Horse Keeping 101: Toxic Plant Awareness

Poisonous plants grow throughout North America and many can even be spotted in your own garden. Because they are so common, it is easy to mistakenly believe these poisonous plants are non-toxic. The good news is that although there are a few that can be deadly, most are not. One factor that protects our horses is their sheer size. However, some plants can lead horses to experience severe illness or death when ingested over time.  If any of these toxic plants grow in your area then try your best to learn them by sight. By knowing them you can prevent putting your horse at risk.

1. Oleander (Nerium Oleander): An evergreen shrub with thick leathery leaves. The flower, which grows in clusters, can be white, pink or red. All parts of the plant contain a naturally occurring poison that affects the heart. This is a common plant in the southern United States from California to Florida. Thirty to forty leaves can be deadly to a horse but is treatable if treated earlier by a veterinarian. Photo © by Alvesgasper

 2. Locoweed (Astragalus spp. Or Oxytropis spp.) This is a leafy perennial with short stems and leaves that grow in tuft-like forms from a single taproot. The Flowers are often white or purple. This plant grows in the West and Southwest, often in dry sandy soil. Locoweed contains swainsonine an alkaloid that after being consumed for a period of time can disrupt brain cells.

There is no treatment for advanced locoism and its effects are irreversible. Horses with less severe poisoning may recover when access to the weed is removed. 
Photo © by Colin Barker

 3.Red Maple Trees (Acer Rubrum): A medium-sized tree with green leaves in spring and summer with bright red stems and a whitish underside. In fall, the leaf turns bright red. The bark is smooth and pale grey in color and becomes darker with age. Fresh growing Red Maple leaves do little to no harm, but when the leaves wilt they become extremely toxic to horses. The toxins cause the red blood cells to break down so that the blood can no longer carry oxygen; the kidneys, liver and other organs may also be affected. Native throughout Eastern North America from Canada to Florida and West to Minnesota and Eastern Texas. Photo © by Jeff Dean.

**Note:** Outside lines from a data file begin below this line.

(** Property read [o.name], for the names this file reads ([key] and
    [value]).  A plain object answers with its entry of that name; an array
    has neither an own nor an inherited property of these names, and on any
    other value they are absent as well. *)
Definition get_property (o : Literal) (name : string) : Literal :=
  match o with
  | LObject _ entries =>
      match find (fun kv => String.eqb (fst kv) name) entries with
      | Some kv => snd kv
      | None => LUndefined
      end
  | _ => LUndefined
  end.

(** A JSX expression child [{e}]: a string becomes a text node, [null],
    [undefined] and booleans produce nothing. *)
Definition jsx_child (v : Literal) : list VNode :=
  match v with
  | LString s => [VText s]
  | LNumber n => [VText (numberToString n)]
  | _ => []
  end.

(** [value?.constructor?.name && value?.constructor?.name != "Object"] *)
Definition is_class_instance (constructor_name : option string) : bool :=
  match constructor_name with
  | Some name => negb (String.eqb name "") && negb (String.eqb name "Object")
  | None => false
  end.

Definition name_or_empty (constructor_name : option string) : string :=
  match constructor_name with Some name => name | None => "" end.

Variable settings : DataviewSettings.

(** [Lit]: the component function.  The context is read for its settings
    only; [sourcePath] is handed to [Markdown] unchanged. *)
Equations? Lit (value : Literal) (sourcePath : string) (inline : bool) (depth : Z)
  : VNode by wf (Z.to_nat (maxRecursiveRenderDepth settings - depth)) lt :=
Lit value sourcePath inline depth with Z_lt_ge_dec depth (maxRecursiveRenderDepth settings) := {
  | right _ => VFragment [VText "..."]
  | left below with value := {
    | LNull => VMarkdown (renderNullAs settings) sourcePath false
    | LString s => VMarkdown s sourcePath false
    | LNumber n => VFragment [VText "$"; VText (numberToString n)]
    | LBoolean b => VFragment [VText "$"; VText (if b then "true" else "false")]
    | LDate d => VFragment [VText "$"; VText (renderMinimalDate d settings currentLocale)]
    | LDuration d => VFragment [VText "$"; VText (renderMinimalDuration d)]
    | LLink l => VMarkdown (link_markdown l) sourcePath false
    | LHtml e => VEmbedHtml e
    | LFunction => VFragment [VText "<function>"]
    | LArray elements =>
        if inline then
          VElement "ul" "dataview dataview-ul dataview-result-list-ul"
            (map (fun subvalue =>
                    VElement "li" "dataview-result-list-li"
                      [VLit subvalue inline (depth + 1)
                         (Lit subvalue sourcePath inline (depth + 1))])
                 elements)
        else if (List.length elements =? 0)%nat then VFragment [VText "<Empty List>"]
        else
          VElement "span" "dataview dataview-result-list-span"
            (mapi (fun subvalue index =>
                     VFragment
                       [VText "$"; VText (if (index =? 0)%nat then "" else ", ");
                        VLit subvalue inline (depth + 1)
                          (Lit subvalue sourcePath inline (depth + 1))])
                  elements)
    | LObject constructor_name entries =>
        if is_class_instance constructor_name then
          VFragment [VText "<$"; VText (name_or_empty constructor_name); VText ">"]
        else if inline then
          VElement "ul" "dataview dataview-ul dataview-result-object-ul"
            (map (fun entry =>
                    VElement "li" "dataview dataview-li dataview-result-object-li"
                      ([VText "$"] ++ jsx_child (get_property entry "key")
                       ++ [VText ":"; VText " ";
                           VLit (get_property entry "value") inline (depth + 1)
                             (Lit (get_property entry "value") sourcePath inline (depth + 1))]))
                 (Object_entries entries))
        else if (List.length (Object_keys entries) =? 0)%nat then VFragment [VText "<Empty Object>"]
        else
          VElement "span" "dataview dataview-result-object-span"
            (mapi (fun entry index =>
                     VFragment
                       ([VText "$"; VText (if (index =? 0)%nat then "" else ", "); VText "$"]
                        ++ jsx_child (get_property entry "key")
                        ++ [VText ":"; VText " ";
                            VLit (get_property entry "value") inline (depth + 1)
                              (Lit (get_property entry "value") sourcePath inline (depth + 1))]))
                  (Object_entries entries))
    | LUndefined =>
        if isNull_undefined then VMarkdown (renderNullAs settings) sourcePath false
        else VFragment [VText "<Unrecognized: $"; VText ">"]
    }
  }.
Proof.
  all: lia.
Qed.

4. Bracken Fern (Pteridum Aquilinum): A perennial fern with triangular leaves that can reach two to three feet high. Bracken fern grows in clumps in woodland and moist open areas. This fern contains thiaminase which inhibits absorptions of thiamin, which is vitamin B1. Deficiencies can lead to neurological impairment. Large amounts must be consumed to cause ill effects. However, some horses develop a taste for bracken fern and over time the toxins will build up in their system. Bracken fern grows coast to coast, except for desert climates of Southern California and the Southwest.